Le plus surprenant à mon avis, c’est la déclaration inattendue du ministre italien de l’environnement qui a affirmé qu’il n’existe entre son ministère et celui du royaume du Maroc aucune convention au sujet des déchets et que, par conséquent, il n’y a eu entre les deux ministres ni discussion ni accord sur ce dossier. Alors, avec qui notre ministre a-t-elle négocié ? Etre responsable officielle et agir en dehors du gouvernement ou d’institutions agrées me paraît inconcevable. C’est un acte grave  qui bafoue la constitution et répugne à la morale. Il ne peut en sortir, ici, que des calamités écologiques.

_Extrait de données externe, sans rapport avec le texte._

(** X13. On the responses route with security on, a stream chunk whose
    own id lacks the response shape and whose wrapped response has an id
    that lacks it too is yielded with the wrapped id rewritten to a
    token, but the mapping is not recorded: the cache is neither written
    nor read. *)
Theorem unshaped_nested_id_is_not_recorded (caller : UserAPIKeyAuth)
    (chunk : ResponseObject) (o : ResponsesAPIResponse)
    (request_data : gmap string string) (w : World C) :
  signing_key_configured w = true ->
  disable_responses_id_security w = false ->
  request_route caller = Some "/v1/responses" ->
  isinstance_BaseLiteLLMOpenAIResponseObject chunk = true ->
  _get_primary_response_id chunk = None ->
  attr_response chunk = RespObj o ->
  async_post_call_streaming_iterator_hook caller [chunk] request_data w
  = (Ok [setattr_response chunk (setattr_rar_id o (token_of caller (rar_id o)))],
     record_event (EvEncrypt (payload_of caller (rar_id o))) w).
Proof.
  intros Hk Hd Hroute Hinst Hp Ho.
  assert (Hid : resp_id_str (attr_id chunk) = None).
  { unfold _get_primary_response_id in Hp.
    now destruct (resp_id_str (attr_id chunk)). }
  pose proof (encrypt_nested chunk caller o w Hk Hid Ho) as Hrun.
  pose proof (encrypt_and_cache_result chunk caller w) as Hfst.
  pose proof (encrypt_and_cache_unchanged chunk caller w Hp) as Hsnd.
  unfold async_post_call_streaming_iterator_hook. cbn [mapM]. unfold bind at 1.
  rewrite (streaming_step_enabled caller chunk w Hroute Hd), Hinst.
  destruct (encrypt_and_cache chunk caller w) as [r w'].
  rewrite Hrun in Hfst, Hsnd. cbn [fst snd] in Hfst, Hsnd. now subst.
Qed.

End OutboundCache.

(** ** What the outbound hooks return *)

Section OutboundResults.
Context {Cr : Crypto} {C : Type} {Ca : DualCache C}.

Lemma success_hook_result (data : gmap string string) (caller : UserAPIKeyAuth)
    (response : ResponseObject) (w : World C) :
  fst (async_post_call_success_hook data caller response w)
  = if disable_responses_id_security w then Ok response
    else match cls response with
         | ClsResponsesAPIResponse => fst (_encrypt_response_id response caller w)
         | _ => Ok response
         end.
Proof.
  unfold async_post_call_success_hook, bind at 1, gets.
  destruct (disable_responses_id_security w); [reflexivity |].
  destruct (cls response); try reflexivity. apply encrypt_and_cache_result.
Qed.

Lemma streaming_step_result (caller : UserAPIKeyAuth) (c : ResponseObject)
    (w : World C) :
  fst (streaming_step caller c w)
  = if isinstance_BaseLiteLLMOpenAIResponseObject c
       && bool_decide (request_route caller = Some "/v1/responses")
       && negb (disable_responses_id_security w)
    then fst (_encrypt_response_id c caller w)
    else Ok c.
Proof.
  unfold streaming_step, bind at 1, gets.
  destruct (_ && _ && _); [|reflexivity]. apply encrypt_and_cache_result.
Qed.

End OutboundResults.
(** The events of a run that computes [combined_df], whose columns of
    dates, raw rates and monthly averages are [dates], [usd] and [avgs]. *)
Definition success_events (combined_df : DataFrame) (dates usd avgs : Column) : list event :=
  [ToCsv "USDtoZAR_ExchangeRates.csv" combined_df;
   PrintMsg "Combined daily and monthly average exchange rates with extrapolated values saved to USDtoZAR_ExchangeRates.csv";
   PrintFrame combined_df] ++
  chart_events dates usd "USD to ZAR Exchange Rate (Daily)" "tab:blue"
    "Date" "USD to ZAR" "USD to ZAR Exchange Rate (Daily)" ++
  chart_events dates avgs "Monthly Average USD to ZAR" "tab:orange"
    "Year-Month" "USD to ZAR (Monthly Average)" "USD to ZAR Exchange Rate (Monthly Average)" ++
  [PltShow].

(** The row of a sorted pair (date, position): the date with the rate at
    that position. *)
Definition row_of (vs : list float) (p : option Z * nat) : option (Z * float) :=
  d ← p.1; v ← vs !! p.2; Some (d, v).


(** Closed equalities between computed values: floats carry a proof of
    canonicity, so they are compared by the decision procedure. *)
Ltac by_compute := apply (bool_decide_unpack _); vm_compute; exact I.

(** * Rate extraction *)

Section extraction.

Implicit Types (rates : gmap string float) (cubes : list Cube).

Lemma bind_Ok {A B} (a : A) (k : A → result B) : (Ok a ≫= k) = k a.
Proof. done. Qed.

Lemma py_truediv_nonzero (a b : float) : b ≠ 0%Qc → py_truediv a b = Ok (a / b)%Qc.
Proof. intros Hb. unfold py_truediv. by rewrite decide_False. Qed.

Lemma py_truediv_zero (a : float) : py_truediv a 0%Qc = Err ZeroDivisionError.
Proof. unfold py_truediv. by rewrite decide_True. Qed.

Lemma usd_to_zar_both rates usd zar :
  rates !! "USD" = Some usd → rates !! "ZAR" = Some zar →
  usd_to_zar rates = r ← py_truediv zar usd; Ok (Some r).
Proof. intros Hu Hz. unfold usd_to_zar. by rewrite Hu, Hz. Qed.

Lemma usd_to_zar_skip rates :
  usd_to_zar rates = Ok None ↔ rates !! "USD" = None ∨ rates !! "ZAR" = None.
Proof.
  unfold usd_to_zar, py_truediv.
  destruct (rates !! "USD") as [u|], (rates !! "ZAR") as [z|]; simpl;
    try case_decide; simpl; intuition congruence.
Qed.

Lemma extract_omap cubes :
  Forall (λ c, rates_of (entries c) !! "USD" ≠ Some 0%Qc) cubes →
  extract cubes = Ok (omap cross_entry cubes).
Proof.
  induction 1 as [|c cs Hc _ IH]; [done|].
  simpl. rewrite IH. unfold cross_entry, usd_to_zar.
  destruct (rates_of (entries c) !! "USD") as [u|] eqn:Hu; [|done].
  destruct (rates_of (entries c) !! "ZAR") as [z|]; [|done].
  rewrite py_truediv_nonzero; [done|]. by intros ->.
Qed.

Lemma usd_to_zar_Ok rates o :
  usd_to_zar rates = Ok o →
  o = match rates !! "USD", rates !! "ZAR" with
      | Some usd, Some zar => Some (zar / usd)%Qc
      | _, _ => None
      end.
Proof.
  unfold usd_to_zar.
  destruct (rates !! "USD") as [u|], (rates !! "ZAR") as [z|].
  2-4: by intros [= <-].
  destruct (decide (u = 0%Qc)) as [->|Hne].
  - by rewrite py_truediv_zero.
  - rewrite py_truediv_nonzero by done. by intros [= <-].
Qed.

Lemma extract_Ok_omap cubes data :
  extract cubes = Ok data → data = omap cross_entry cubes.
Proof.
  revert data. induction cubes as [|c cs IH]; intros data; cbn [extract].
  { by intros [= <-]. }
  destruct (usd_to_zar (rates_of (entries c))) as [o|] eqn:Ho; [|done].
  destruct (extract cs) as [rest|]; [|done].
  rewrite !bind_Ok. intros [= <-]. apply usd_to_zar_Ok in Ho.
  rewrite (IH rest eq_refl). subst o. csimpl.
  change (cross_entry c) with
    (match rates_of (entries c) !! "USD", rates_of (entries c) !! "ZAR" with
     | Some usd, Some zar => Some (time c, (zar / usd)%Qc)
     | _, _ => None
     end).
  by destruct (rates_of (entries c) !! "USD"), (rates_of (entries c) !! "ZAR").
Qed.

(** C1. Whenever the loop returns the list [data]: every date that has
    both the USD and the ZAR rate has the entry ZAR rate / USD rate;
    every entry of [data] comes from such a date, so a date lacking a
    rate gives no entry; and [data] has one entry per such date. And the
    loop returns when no USD rate of the feed is zero. *)
Theorem extract_cross_rate cubes :
  (∀ data, extract cubes = Ok data →
    (∀ c usd zar, c ∈ cubes →
       rates_of (entries c) !! "USD" = Some usd →
       rates_of (entries c) !! "ZAR" = Some zar →
       (time c, (zar / usd)%Qc) ∈ data) ∧
    (∀ d r, (d, r) ∈ data →
       ∃ c usd zar, c ∈ cubes ∧ time c = d ∧
         rates_of (entries c) !! "USD" = Some usd ∧
         rates_of (entries c) !! "ZAR" = Some zar ∧ r = (zar / usd)%Qc) ∧
    length data = length (filter (λ c, is_Some (rates_of (entries c) !! "USD") ∧
                                       is_Some (rates_of (entries c) !! "ZAR")) cubes)) ∧
  ((∀ c, c ∈ cubes → rates_of (entries c) !! "USD" ≠ Some 0%Qc) →
   ∃ data, extract cubes = Ok data).
Proof.
  split.
  - intros data ->%extract_Ok_omap. split; [|split].
    + intros c usd zar Hc Hu Hz. apply list_elem_of_omap. exists c. split; [done|].
      unfold cross_entry. by rewrite Hu, Hz.
    + intros d r [c [Hc He]]%list_elem_of_omap. unfold cross_entry in He.
      destruct (rates_of (entries c) !! "USD") as [u|] eqn:Hu; [|done].
      destruct (rates_of (entries c) !! "ZAR") as [z|] eqn:Hz; [|done].
      simplify_eq. by exists c, u, z.
    + induction cubes as [|c cs IH]; [done|].
      simpl. rewrite filter_cons. unfold cross_entry at 1.
      destruct (rates_of (entries c) !! "USD") as [u|];
        destruct (rates_of (entries c) !! "ZAR") as [z|]; simpl;
        first [exact (f_equal S IH) | exact IH].
  - intros Hnz. exists (omap cross_entry cubes).
    apply extract_omap, Forall_forall, Hnz.
Qed.

Lemma extract_cross_rate_witness :
  ∃ data, extract feed_example = Ok data ∧ length data = 2%nat.
Proof.
  destruct (proj2 (extract_cross_rate feed_example)) as [data He].
  - intros c Hc. apply (bool_decide_unpack _).
    revert c Hc. apply Forall_forall. by_compute.
  - exists data. split; [done|].
    destruct (proj1 (extract_cross_rate feed_example) data He) as (_ & _ & Hlen).
    rewrite Hlen. vm_compute. reflexivity.
Defined.
(** A structure of another formula: its hash differs from the hash of the
    retained [A], and no call of [fit] is made. *)
Example RemoveDuplicatesFilter_test_other_formula :
  let w := snd (rdf_run [A] (fresh tt (Some symprec))) in
  fst (rdf_test neutral w) = inr true
  /\ calls (snd (rdf_test neutral w))
     = [Call_get_structure_hash A; Call_get_structure_hash neutral].
Proof. vm_compute. done. Qed.

(** *** Construction and the dict form *)

(** Counterexample to C7 as stated: a negative and a zero minimum distance
    are accepted by the constructor. *)
Lemma SpecieProximityFilter_init_accepts_non_positive :
  SpecieProximityFilter_init smart_element_or_specie
    {["Na+" := (-1)%Q; "Cl-" := 0%Q]}
  = inr {| specie_and_min_dist := {[Na_plus := (-1)%Q; Cl_minus := 0%Q]} |}.
Proof. vm_compute. reflexivity. Qed.

Example init_unparseable :
  ContainsSpecieFilter_init smart_element_or_specie ["Na"; "Xx"] false true
    false
  = inl (ValueError "Can't parse Element or String from str")
  /\ SpecieProximityFilter_init smart_element_or_specie {["Xx" := 1%Q]}
     = inl (ValueError "Can't parse Element or String from str").
Proof. vm_compute. done. Qed.

Example round_trip_of_the_stateless_filters :
  filter_from_dict (filter_to_dict (ASpecieProximityFilter Na_plus_1))
  = inr (ASpecieProximityFilter Na_plus_1)
  /\ filter_from_dict
       (filter_to_dict
          (AContainsSpecieFilter
             {| _species := [Na; Cl_minus]; _strict := true; _AND := false;
                _exclude := true |}))
     = inr (AContainsSpecieFilter
              {| _species := [Na; Cl_minus]; _strict := true; _AND := false;
                 _exclude := true |}).
Proof. vm_compute. done. Qed.

(** C8 on the code.  [RemoveDuplicatesFilter.to_dict] does not write
    [symprec]: the filter rebuilt by [from_dict] has none, and rejects the
    distorted copy of [A] that the original accepts.
    [ChargeBalanceFilter.to_dict] writes no ["init_args"], which [from_dict]
    reads: the round trip raises [KeyError]. *)
Theorem round_trip_changes_RemoveDuplicatesFilter :
  filter_from_dict (filter_to_dict (ARemoveDuplicatesFilter with_symprec))
  = inr (ARemoveDuplicatesFilter
           {| _symprec := None; _structure_list := []; _sm := tt |})
  /\ fst (filter_test_all (ARemoveDuplicatesFilter with_symprec)
            [A; A_distorted])
     = [inr true; inr true]
  /\ fst (filter_test_all
            (ARemoveDuplicatesFilter
               {| _symprec := None; _structure_list := []; _sm := tt |})
            [A; A_distorted])
     = [inr true; inr false]
  /\ filter_from_dict (filter_to_dict AChargeBalanceFilter)
     = inl (KeyError "init_args").
Proof. vm_compute. done. Qed.

(** *** Witnesses of the further properties *)

(** A filter that retains [C] only, without and with the symmetry check, and
    one that retains [A]. *)
Definition retains_C : world (Structure := Structure) :=
  snd (rdf_run [C] (fresh tt None)).

Definition retains_A (symprec : option Q) : world (Structure := Structure) :=
  {| this := {| _symprec := symprec; _structure_list := [A]; _sm := tt |};
     calls := [] |}.

(** Two [Cl-] sites a tenth of an angstrom apart. *)
Definition two_Cl : Structure :=
  {| sites := [(0, [(Cl_minus, 1%Q)]); (1, [(Cl_minus, 1%Q)])];
     neighbors := [(0, (1, [(Cl_minus, 1%Q)]), 1 # 10);
                   (1, (0, [(Cl_minus, 1%Q)]), 1 # 10)];
     charge := (-2)%Q; formula := 3; spacegroup := 225; geometry := 1;
     well_formed := true |}.

(** Witness of X1: the malformed structure is accepted first. *)
Lemma RemoveDuplicatesFilter_test_first_call_witness :
  rdf_test malformed (fresh tt (Some symprec))
  = (inr true,
     {| this := retain (this (fresh tt (Some symprec))) malformed;
        calls := [] |}).
Proof.
  apply (RemoveDuplicatesFilter_test_first_call get_structure_hash fit
           get_spacegroup_number malformed (fresh tt (Some symprec))).
  reflexivity.
Defined.

(** Witness of X3: [A], tested twice on a filter that retains [C]. *)
Lemma RemoveDuplicatesFilter_test_again_rejects_witness :
  fst (rdf_test A (snd (rdf_test A retains_C))) = inr false.
Proof.
  apply (RemoveDuplicatesFilter_test_again_rejects get_structure_hash fit
           get_spacegroup_number A retains_C).
  - reflexivity.
  - reflexivity.
Defined.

Ce qui fait enfin mal dans cette affaire, c’est le communiqué de presse du porte parole du gouvernement qui révèle l’implication incontestable de ce dernier dans le scandale écologique, traduit la forte pression populaire qu’il a subie, le désaveu de la ministre et de ses partisans, même appartenant à la majorité, son adhésion empressée aux réclamations  justes des citoyens. Il dénude l’absence de politique écologique même de court terme, encore plus de moyen et de long termes.
Et maintenant, que reste-t-il à faire ? Sans doute, tirer les leçons et aspirer au meilleur pour notre bien être et pour la réputation de notre pays. Je ne crois pas, un seul instant, que notre ministre, même fautive ou mal conseillée, soit moins citoyenne que nous, aime son pays moins que nous. Elle est, au final, issue d’un parti ancien, de combattants, de résistants et de partisans  loyaux, dévoués et acquis à toutes les causes nationales. A ces titres et pour ces convictions, je me permettrai de lui faire quelques suggestions, en dehors du cadre technique  auquel je ne comprends rien.  Je lui proposerai de saisir l’opportunité de cette prise de conscience massive pour la cause écologique pour initier, à travers les écoles, des programmes d’apprentissage et d’éducation théoriques et pratiques, à travers les médias, des campagnes de sensibilisation  directe et insistante et à travers les institutions judiciaires, de créer un souci écologique permanent pour les législateurs. Je lui proposerai de batailler pour faire admettre aux communes de restaurer et de créer des espaces verts proportionnels à l’évolution démographique et urbanistique et d’en assurer la protection et l’entretien, de leur faire admettre la nécessité de séparer les zones industrielles des habitations par des ceintures vertes, de recruter, en quantité suffisante, le personnel de nettoyage, formé, équipé et rétribué correctement. Cela peut paraître excessif et même utopique. Oui, avec la mentalité actuelle.  Tout à fait envisageable et réalisable avec celle à laquelle nous devons aspirer et avec la rationalisation des dépenses que nous effectuons. Dieu merci, le Maroc dispose de cadres compétents et de citoyens intègres. Ils sont parfois méconnus ou contrariés mais il faut les chercher et leur faciliter l’accès aux postes de responsabilité. En un mot, il faut croire fermement qu’un avenir meilleur est  nécessaire et est tout à fait  possible.